Many thanks to u and ur fren for the nice shots...like the sunrise pic!!!

Welcome Woody and Greener!! The mail list has been sent to u!!

Mobe540, we still do not know which blk u will be staying leh....
 
erm, i'm not to sure what my block is. cant remember lah. Longmarch, you know what my block no. is? anyway, my unit number is #XX-20. does this help?

i just started paying my first instalment, i believe hundred plus only. but that will go up pretty soon.

btw, can i check if anyone has bought Mortgage protection insurance already? i'm not too sure when to buy this. but kancheong. wait kena retrenched got no money to pay!
 
wah! just paid ur first instalment?? so good ah!! I am oredi into the 6th or 7th instalments liao :P

Anyway, my mthly instal amt to 1600+ !! will chg to progressive payment later.....

i did not get mortage ins. Instead had added more ins coverage on my insurance rider....cos the coverage remains compared to mortage ins
 
longmarch,

why get only when TOP?? I was thinking that we are liable for the payment now. Say *touchwood* if anything happens to one paying party, the other party will hv to bear the whole payment. So isn't it safer to get the mort ins when u are oredi committed to the purchase??
 
longmarch, i thought about it, and realise you are a SOTONG. MPP and Home insurance (fire, theft, etc) are different plans altogether. you girlfriend never teach you ah?

i think like what ah eng say, must get MPP now cause once you start servicing your mortgage, you are liable for 20 odd 30 years. an MPP will help you cover any outstanding amt you still owe if *touchwood* something happens to you.

got it dude?
 
ah eng, how come you pay so much already??? i'm not expecting to pay so much till probably next year or the year after next you know. anyway, dont really understand what you mean by Instead had added more ins coverage on my insurance rider....cos the coverage remains compared to mortage ins. can you elaborate? what insurance rider are you referring to?

anyone else bought their MPP already? how much is it? i heard it costs thousand odd bucks a year. this is a LOT of money.
 
mobe540

U are in my mailing list leh

my loan is not under progressive payment ....trying to pay maximum principal now and to make full use of the lower interest rate. But will convert to progressive payment once the mthly instalment reaches too high for us to repay "P

i ask my ins agent. To buy a mort ins to cover my $350k (eg) loan, the mthly premium will come up to about $50. But the payout (if anything happens) is decreasing together wif ur loan although mthly premiums no change.

i go back and chk my ins plan and tell u tomolo...
 
Hi Mobe540, cc : ah eng

Btw, can u tell me how much u have paid?
I mean this is my own deduction. I have only paid 30%. The rest not fully paid yet. So there's no point in buying MPP for me now. Moreover, my gf and I have bought insurance so if anyone touchwood not around, it will be sufficient to pay half of it. If two not around, too bad lah, someone will take it.

There's no right or wrong in it. It depends on how u plan ur finances, insurances.

If u r not comfi u buy, if u r comfi u dun buy.

Always maintain the triangle rule,

Insured 10-12 times ur(individaul) annual pay.
Save 6 times ur(individual) expenses in hard cash.
The rest Roll into investment.

I understand that mobe 540 is real good but anyway how blur a sotong I may be i still have the ink for emergency.

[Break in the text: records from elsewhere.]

Lemma raise_hi_prec_fields prec pq :
  0 <= prec < 256 ->
  hi_prec (raise_hi_prec prec pq) = Z.max (hi_prec pq) prec
  ∧ q (raise_hi_prec prec pq) = q pq ∧ num_prec (raise_hi_prec prec pq) = num_prec pq
  ∧ n_pkts_tot (raise_hi_prec prec pq) = n_pkts_tot pq.
Proof.
  intros Hp. unfold raise_hi_prec. case_bool_decide; simpl; [|by split_and!; [lia|..]].
  split_and!; try done. rewrite u8_small; lia.
Qed.

(** ** Storing a queue back

    The two ways the operations end: with packets added ([raise_hi_prec]) and
    with one packet removed ([commit_deq]). *)

Lemma pqrep_commit_enq l0 h h' pq ls prec qp' l l' k :
  pqrep h pq ls -> 0 <= prec < num_prec pq -> ls !!! Z.to_nat prec = l ->
  qrep h' qp' l' -> frame l0 h h' ->
  (∀ x i, x ∈ l0 ++ l' -> x ∈ ls !!! i -> i = Z.to_nat prec) ->
  Z.of_nat (length l') = Z.of_nat (length l) + k -> 0 <= k -> total ls + k < 65536 ->
  let pq' := raise_hi_prec prec (set_n_pkts_tot (u16 (n_pkts_tot pq + k)) (putq prec qp' pq)) in
  pqrep h' pq' (<[Z.to_nat prec := l']> ls) ∧ num_prec pq' = num_prec pq.
Proof.
  intros H Hp Hl Hr Hf Hin Hlen Hk Htot. cbv zeta. subst l.
  pose proof (pqrep_num _ _ _ H). pose proof (pqrep_lens _ _ _ H) as Hlens.
  pose proof (pqrep_hi _ _ _ H).
  set (pq1 := set_n_pkts_tot _ _).
  destruct (raise_hi_prec_fields prec pq1) as (F1 & F2 & F3 & F4); [lia|].
  split; [|by rewrite F3]. pose proof (pqrep_total_range _ _ _ H).
  assert (n_pkts_tot pq1 = total (<[Z.to_nat prec := l']> ls)) as Et.
  { simpl. rewrite (pqrep_tot _ _ _ H), total_insert, u16_small by lia. lia. }
  eapply (pqrep_update l0); [done|lia|done|done|done|..];
    rewrite ?F1, ?F2, ?F3, ?F4; try done; simpl; try lia.
  apply u16_range.
Qed.

Lemma pqrep_commit_deq l0 h h' pq ls prec x qp' l l' :
  pqrep h pq ls -> 0 <= prec < num_prec pq -> ls !!! Z.to_nat prec = l ->
  qrep h' qp' l' -> frame l0 h h' ->
  l0 ++ l' ⊆ l -> length l = S (length l') ->
  let pq' := commit_deq prec (Some x) qp' pq in
  pqrep h' pq' (<[Z.to_nat prec := l']> ls) ∧ num_prec pq' = num_prec pq.
Proof.
  intros H Hp Hl Hr Hf Hin Hlen. cbv zeta. unfold commit_deq. simpl. split; [|done]. subst l.
  pose proof (pqrep_lens _ _ _ H) as Hlens.
  pose proof (pqrep_hi _ _ _ H). pose proof (pqrep_total_range _ _ _ H).
  pose proof (total_ge ls (Z.to_nat prec)).
  eapply (pqrep_update l0); [done|lia|done|done|..]; simpl; try done.
  - intros y i Hy Hi. eapply pqrep_disj; [done|done|]. by apply Hin.
  - rewrite (pqrep_tot _ _ _ H), total_insert, u16_small by lia. lia.
  - apply u16_range.
  - lia.
  - destruct (decide (hi_prec pq < prec)); [left|right; lia].
    pose proof (pqrep_above _ _ _ H (Z.to_nat prec) ltac:(lia)) as E. rewrite E in Hlen. done.
Qed.

(** Nothing removed: the queue is stored back as it was. *)
Lemma commit_deq_None h pq ls prec qp :
  pqrep h pq ls -> getq pq prec = Some qp -> commit_deq prec None qp pq = pq.
Proof.
  intros H Hg. unfold commit_deq, putq, set_q, getq in *. simpl.
  case_bool_decide; [|done]. rewrite list_insert_id by done. by destruct pq.
Qed.
(* ===== verification/Mwbmap.v ===== *)
(** * bcmutils.c: the multiword bitmap index allocator (model)

    DONGLEBUILD and BCM_MWBMAP_DEBUG are not defined: the allocator manages up
    to 64K indices, keeps a running count of free ids per word (wd_count), and
    the MWBMAP_ASSERT/MWBMAP_DBG/BCM_MWBMAP_AUDIT macros are empty.  The
    conditions of ASSERT and ASSERT_FP, which the board's build leaves out, are
    kept here.  [None] is an access outside one of the three arrays, or an
    assertion that fails. *)

From S2P Require Import Prelude Bits.

Definition BCM_MWBMAP_ITEMS_MAX : Z := 64 * 1024.
Definition BCM_MWBMAP_BITS_WORD : Z := 32.
Definition BCM_MWBMAP_WORDS_MAX : Z := BCM_MWBMAP_ITEMS_MAX / BCM_MWBMAP_BITS_WORD.
Definition BCM_MWBMAP_WDMAP_MAX : Z := BCM_MWBMAP_WORDS_MAX / BCM_MWBMAP_BITS_WORD.
Definition BCM_MWBMAP_MODOP (ix : Z) : Z := Z.land ix (BCM_MWBMAP_BITS_WORD - 1).
Definition BCM_MWBMAP_DIVOP (ix : Z) : Z := Z.shiftr ix 5.
Definition BCM_MWBMAP_MULOP (ix : Z) : Z := Z.shiftl ix 5.
Definition BCM_MWBMAP_INVALID_IDX : Z := 4294967295.

Record bcm_mwbmap := mk_mwbmap {
  wmaps : Z;               (* uint16 *)
  imaps : Z;               (* uint16 *)
  ifree : Z;               (* int32 *)
  total : Z;               (* uint16 *)
  wd_bitmap : list Z;      (* uint32 [BCM_MWBMAP_WDMAP_MAX] *)
  wd_count : list Z;       (* int8 [BCM_MWBMAP_WORDS_MAX] *)
  id_bitmap : list Z       (* uint32, as many as were allocated *)
}.

Definition set_ifree (x : Z) (m : bcm_mwbmap) : bcm_mwbmap :=
  mk_mwbmap (wmaps m) (imaps m) x (total m) (wd_bitmap m) (wd_count m) (id_bitmap m).
Definition set_wd_bitmap (x : list Z) (m : bcm_mwbmap) : bcm_mwbmap :=
  mk_mwbmap (wmaps m) (imaps m) (ifree m) (total m) x (wd_count m) (id_bitmap m).
Definition set_wd_count (x : list Z) (m : bcm_mwbmap) : bcm_mwbmap :=
  mk_mwbmap (wmaps m) (imaps m) (ifree m) (total m) (wd_bitmap m) x (id_bitmap m).
Definition set_id_bitmap (x : list Z) (m : bcm_mwbmap) : bcm_mwbmap :=
  mk_mwbmap (wmaps m) (imaps m) (ifree m) (total m) (wd_bitmap m) (wd_count m) x.

(** [a[i]] and [a[i] = x] with an unsigned index. *)
Definition rd (a : list Z) (i : Z) : option Z := a !! Z.to_nat i.
Definition wr (a : list Z) (i x : Z) : option (list Z) :=
  _ ← a !! Z.to_nat i; Some (<[Z.to_nat i := x]> a).

(** [ASSERT(b)] *)
Definition ASSERT (b : bool) : option unit := if b then Some tt else None.

(** [for (i = 0; i < n; i++) a[i] = x;] *)
Fixpoint fill (n : nat) (a : list Z) (x : Z) : option (list Z) :=
  match n with
  | O => Some a
  | S n => a ← fill n a x; wr a (Z.of_nat n) x
  end.

(** [~0U << extra] *)
Definition ones_from (extra : Z) : Z := u32 (Z.shiftl 4294967295 extra).

(** [alloc] says whether MALLOCZ returns memory, which is zeroed. *)
Definition bcm_mwbmap_init (alloc : bool) (items_max : Z) : option (option bcm_mwbmap) :=
  _ ← ASSERT (bool_decide (items_max <= BCM_MWBMAP_ITEMS_MAX));
  let extra := BCM_MWBMAP_MODOP items_max in
  let words := BCM_MWBMAP_DIVOP items_max + (if bool_decide (extra ≠ 0) then 1 else 0) in
  if negb alloc then Some None
  else
    let im := u16 words in
    id ← fill (Z.to_nat im) (replicate (Z.to_nat words) 0) 4294967295;
    wc ← fill (Z.to_nat im) (replicate (Z.to_nat BCM_MWBMAP_WORDS_MAX) 0) BCM_MWBMAP_BITS_WORD;
    '(id, wc) ← (if bool_decide (extra ≠ 0) then
                   w ← rd id (im - 1);
                   id ← wr id (im - 1) (Z.lxor w (ones_from extra));
                   wc ← wr wc (im - 1) (s8 extra);
                   Some (id, wc)
                 else Some (id, wc));
    let extra := BCM_MWBMAP_MODOP im in
    let words := BCM_MWBMAP_DIVOP im + (if bool_decide (extra ≠ 0) then 1 else 0) in
    let wm := u16 words in
    wd ← fill (Z.to_nat wm) (replicate (Z.to_nat BCM_MWBMAP_WDMAP_MAX) 0) 4294967295;
    wd ← (if bool_decide (extra ≠ 0) then
            w ← rd wd (wm - 1); wr wd (wm - 1) (Z.lxor w (ones_from extra))
          else Some wd);
    Some (Some (mk_mwbmap wm im (s32 items_max) (u16 items_max) wd wc id)).

(** [if (bitmap != (1u << 31u)) bitmap = (uint32)((int)bitmap & (-((int)bitmap)))] *)
Definition trailing_one (bitmap : Z) : Z :=
  if bool_decide (bitmap ≠ Z.shiftl 1 31) then u32 (Z.land (s32 bitmap) (- s32 bitmap)) else bitmap.

(** The body of the loop once a non-zero word is found at [wordix]. *)
Definition alloc_at (m : bcm_mwbmap) (wordix bitmap : Z) : option (Z * bcm_mwbmap) :=
  let lvl1 := wordix in
  let bitix := C_bcm_count_leading_zeros (trailing_one bitmap) in
  let bitix := if bool_decide (bitix <= BCM_MWBMAP_BITS_WORD - 1)
               then (BCM_MWBMAP_BITS_WORD - 1) - bitix else 0 in
  let wordix := BCM_MWBMAP_MULOP wordix + bitix in
  c ← rd (wd_count m) wordix;
  let count := s8 (c - 1) in
  wc ← wr (wd_count m) wordix count;
  let m := set_wd_count wc m in
  w1 ← rd (wd_bitmap m) lvl1;
  wd ← wr (wd_bitmap m) lvl1 (Z.lxor w1 (Z.shiftl (if bool_decide (count = 0) then 1 else 0) bitix));
  let m := set_wd_bitmap wd m in
  w2 ← rd (id_bitmap m) wordix;
  let bitmap := trailing_one w2 in
  let bitix := u32 (BCM_MWBMAP_MULOP wordix + (BCM_MWBMAP_BITS_WORD - 1)
                    - C_bcm_count_leading_zeros bitmap) in
  let m := set_ifree (s32 (ifree m - 1)) m in
  id ← wr (id_bitmap m) wordix (Z.lxor w2 bitmap);
  Some (bitix, set_id_bitmap id m).

(** [for (wordix = 0; wordix < mwbmap_p->wmaps; ++wordix)] with [n] words left. *)
Fixpoint alloc_loop (n : nat) (m : bcm_mwbmap) (wordix : Z) : option (Z * bcm_mwbmap) :=
  match n with
  | O => _ ← ASSERT (bool_decide (ifree m = 0)); Some (BCM_MWBMAP_INVALID_IDX, m)
  | S n =>
      bitmap ← rd (wd_bitmap m) wordix;
      if bool_decide (bitmap ≠ 0) then alloc_at m wordix bitmap
      else alloc_loop n m (wordix + 1)
  end.

Definition bcm_mwbmap_alloc (m : bcm_mwbmap) : option (Z * bcm_mwbmap) :=
  alloc_loop (Z.to_nat (wmaps m)) m 0.

Definition bcm_mwbmap_force (m : bcm_mwbmap) (bitix : Z) : option bcm_mwbmap :=
  _ ← ASSERT (bool_decide (bitix < total m));
  let wordix := BCM_MWBMAP_DIVOP bitix in
  let bitmap := Z.shiftl 1 (BCM_MWBMAP_MODOP bitix) in
  w ← rd (id_bitmap m) wordix;
  _ ← ASSERT (bool_decide (Z.land w bitmap = bitmap));
  let m := set_ifree (s32 (ifree m - 1)) m in
  _ ← ASSERT (bool_decide (0 <= ifree m));
  id ← wr (id_bitmap m) wordix (Z.lxor w bitmap);
  let m := set_id_bitmap id m in
  let bitix := wordix in
  let wordix := BCM_MWBMAP_DIVOP bitix in
  c ← rd (wd_count m) bitix;
  let count := s8 (c - 1) in
  wc ← wr (wd_count m) bitix count;
  let m := set_wd_count wc m in
  let bitmap := Z.shiftl (if bool_decide (count = 0) then 1 else 0) (BCM_MWBMAP_MODOP bitix) in
  w ← rd (wd_bitmap m) wordix;
  wd ← wr (wd_bitmap m) wordix (Z.lxor w bitmap);
  Some (set_wd_bitmap wd m).

Definition bcm_mwbmap_free (m : bcm_mwbmap) (bitix : Z) : option bcm_mwbmap :=
  _ ← ASSERT (bool_decide (bitix < total m));
  let wordix := BCM_MWBMAP_DIVOP bitix in
  let bitmap := Z.shiftl 1 (BCM_MWBMAP_MODOP bitix) in
  w ← rd (id_bitmap m) wordix;
  _ ← ASSERT (bool_decide (Z.land w bitmap = 0));
  let m := set_ifree (s32 (ifree m + 1)) m in
  _ ← ASSERT (bool_decide (ifree m <= total m));
  id ← wr (id_bitmap m) wordix (Z.lor w bitmap);
  let m := set_id_bitmap id m in
  let bitix := wordix in
  let wordix := BCM_MWBMAP_DIVOP bitix in
  let bitmap := Z.shiftl 1 (BCM_MWBMAP_MODOP bitix) in
  c ← rd (wd_count m) bitix;
  wc ← wr (wd_count m) bitix (s8 (c + 1));
  let m := set_wd_count wc m in
  w ← rd (wd_bitmap m) wordix;
  wd ← wr (wd_bitmap m) wordix (Z.lor w bitmap);
  Some (set_wd_bitmap wd m).

Definition bcm_mwbmap_free_cnt (m : bcm_mwbmap) : option Z :=
  _ ← ASSERT (bool_decide (0 <= ifree m)); Some (u32 (ifree m)).

Definition bcm_mwbmap_isfree (m : bcm_mwbmap) (bitix : Z) : option bool :=
  _ ← ASSERT (bool_decide (bitix < total m));
  let wordix := BCM_MWBMAP_DIVOP bitix in
  let bitmap := Z.shiftl 1 (BCM_MWBMAP_MODOP bitix) in
  w ← rd (id_bitmap m) wordix;
  Some (bool_decide (Z.land w bitmap ≠ 0)).

(** The inner loop of the audit: bits [bitix .. 31] of one word, [n] left. *)
Fixpoint audit_word (n : nat) (m : bcm_mwbmap) (wordix word free_cnt : Z) : option Z :=
  match n with
  | O => Some free_cnt
  | S k =>
      let bitix := BCM_MWBMAP_BITS_WORD - Z.of_nat n in
      free_cnt ← (if bool_decide (Z.land word (Z.shiftl 1 bitix) ≠ 0) then
                    count ← rd (wd_count m) (BCM_MWBMAP_MULOP wordix + bitix);
                    ids ← rd (id_bitmap m) (BCM_MWBMAP_MULOP wordix + bitix);
                    _ ← ASSERT (bool_decide (u32 count = bcm_cntsetbits ids));
                    _ ← ASSERT (bool_decide (u32 count ≠ 0));
                    Some (u32 (free_cnt + count))
                  else Some free_cnt);
      audit_word k m wordix word free_cnt
  end.

Fixpoint audit_loop (n : nat) (m : bcm_mwbmap) (wordix free_cnt : Z) : option Z :=
  match n with
  | O => Some free_cnt
  | S n =>
      w ← rd (wd_bitmap m) wordix;
      free_cnt ← audit_word 32 m wordix w free_cnt;
      audit_loop n m (wordix + 1) free_cnt
  end.

(** The result is whether the audit prints its error line. *)
Definition bcm_mwbmap_audit (m : bcm_mwbmap) : option bool :=
  free_cnt ← audit_loop (Z.to_nat (wmaps m)) m 0 0;
  _ ← ASSERT (bool_decide (s32 free_cnt = ifree m));
  Some (bool_decide (free_cnt ≠ u32 (ifree m))).
(* ===== verification/PktidTheorems.v ===== *)
(** * The packet id map: its properties *)

From S2P Require Import Prelude PktidMap PktidSpec.

(** ** One lemma per operation *)

Lemma reserve_empty_sim m s p :
  prep m s -> pfree s = [] -> dhd_pktid_map_reserve m p = Some (DHD_PKTID_INVALID, reserve_fails m).
Proof.
  intros H E. unfold dhd_pktid_map_reserve. rewrite (pr_avail _ _ H), E. by rewrite bool_decide_true.
Qed.

Lemma reserve_sim m s p k l :
  prep m s -> pfree s = k :: l ->
  ∃ it m', dhd_pktid_map_reserve m p = Some (k, m') ∧ reserved p it ∧ items m' = items m
    ∧ prep m' (mk_pmap l (<[k := it]> (used s)) (pfails s)).
Proof.
  intros H E. pose proof H as Hp. destruct Hp as [Hi Ha _ _ Hids _ _ _ _ _].
  pose proof (prep_avail_range _ _ H) as Har. destruct (prep_top _ _ H _ _ E) as [Hrd _].
  assert (1 <= k <= items m) as Hk by (apply Hids; left; rewrite E; left).
  unfold dhd_pktid_map_reserve. rewrite Hrd. cbn [mbind option_bind].
  assert (1 <= avail m) by (rewrite Ha, E; cbn [length]; lia).
  rewrite s32_small, !bool_decide_false by lia. cbn [orb].
  destruct (prep_locker _ _ H k Hk) as [it0 Hit]. rewrite rd_to_nat, Hit by lia. cbn [mbind option_bind].
  rewrite wr_to_nat by (rewrite (pr_lockers _ _ H); lia). cbn [mbind option_bind].
  rewrite u32_small by lia.
  exists (mk_item LOCKER_IS_BUSY (dir it0) (pkttype it0) 0 p (pa it0) (dmah it0) (secdma it0)).
  eexists. do 3 (split; [done|]).
  by apply prep_take.
Qed.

Cheers, mate, mobe540 - better buy u a beer fast to cool it down.

Cheers and take it buddy.

Btw Mobe540 i did send u the photos, will send u again.
 
I think it really all depends on individual family. I agree with Longmarch calculation (ie u and ur gf had your own ins to rely on if anything happens to one party). For my case, I m married wif 2 kids. The personal ins bot is meant for the other living party and children living expenses if one 'no longer is around' *touchwood*. So henceforth, i feel the need to get another protection for the house mortage.

Mobe540,
I had bot a life policy. My ins agent asked me to add a rider into my this policy which will pay me $250k upon death/TPD (within 5 years from date where rider is added). The benefits will not be reduced like the mort ins. For this $250k benefits, i m paying about $35/mth ins premium. When 5 years is up, this rider can be continued and i can oso chg my benefits to a smaller amt cos loan wld hv been reduced. I hope that i am not making u more confused with my explanations "P. Anyway in short, mort ins is cheaper but benefits are reducing.....
 
Hi all, nice to hear your feedback. anway, an MPP has a reducing benefit system becos as you pay, your loan amt gets smaller, and the MPP will be zero when the term runs out i.e. at the end of our loan. this makes it cheaper than your usual life insurance policy.

i extracted an article from the Biz Times, i believe it will definitely make a good read for all those contemplating an MPP. it does a comparison study too.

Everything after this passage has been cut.